(Exercise)
Below are the records. Retype exactly the lines between the lines holding "Definition in_window (w" and "(** [select distinct", inclusive.

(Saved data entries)
(** * Streaming stock analysis setup notebook: the batched replay loop

    A shallow embedding of [streaming-stock-data-analysis-setup.py]: the
    one-time bootstrap of the price table and the [while] loop that replays
    the source rows into [stockDailyPrices_delta], [daysAtOnce] distinct
    dates at a time. *)

From stdpp Require Import gmap strings list sorting fin_maps.
From Stdlib Require Import ZArith Lia.

Local Open Scope Z_scope.

(** ** Rows and dates *)

(** A [price_date] is a calendar date; it is modelled by its ordinal (as
    Python's [date.toordinal]), which orders dates exactly as the engine
    compares them with the ['%Y-%m-%d'] literals of the insert statement. *)
Abbreviation date := Z (only parsing).

Record row := Row {
  ticker : string;
  price_date : date;
  prices : list Z
}.

(** A batch window [(price_date_min, price_date_max)]. *)
Abbreviation window := (date * date)%type (only parsing).

(** [f.price_date >= min and f.price_date <= max] *)
Definition in_window (w : window) (r : row) : Prop :=
  w.1 ≤ price_date r ∧ price_date r ≤ w.2.

Global Instance in_window_dec w r : Decision (in_window w r).
Proof. unfold in_window. apply _. Defined.

(** [select f.* from stockDailyPrices f where ...] *)
Definition select_window (src : list row) (w : window) : list row :=
  filter (in_window w) src.

(** [select distinct price_date from stockDailyPrices order by price_date],
    collected into the Python list [datelist]. *)
Definition datelist (src : list row) : list date :=
  merge_sort Z.le (remove_dups (price_date <$> src)).

(** ** Python list indexing *)

(** [l[k]]: a negative index counts from the end; anything outside
    [-len(l) .. len(l)-1] raises [IndexError] (here [None]). *)
Definition py_index {A} (l : list A) (k : Z) : option A :=
  if bool_decide (0 ≤ k) then l !! Z.to_nat k
  else if bool_decide (- Z.of_nat (length l) ≤ k) then l !! Z.to_nat (Z.of_nat (length l) + k)
  else None.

(Final answer)
Definition in_window (w : window) (r : row) : Prop :=
  w.1 ≤ price_date r ∧ price_date r ≤ w.2.

Global Instance in_window_dec w r : Decision (in_window w r).
Proof. unfold in_window. apply _. Defined.

(** [select f.* from stockDailyPrices f where ...] *)
Definition select_window (src : list row) (w : window) : list row :=
  filter (in_window w) src.

(** [select distinct price_date from stockDailyPrices order by price_date],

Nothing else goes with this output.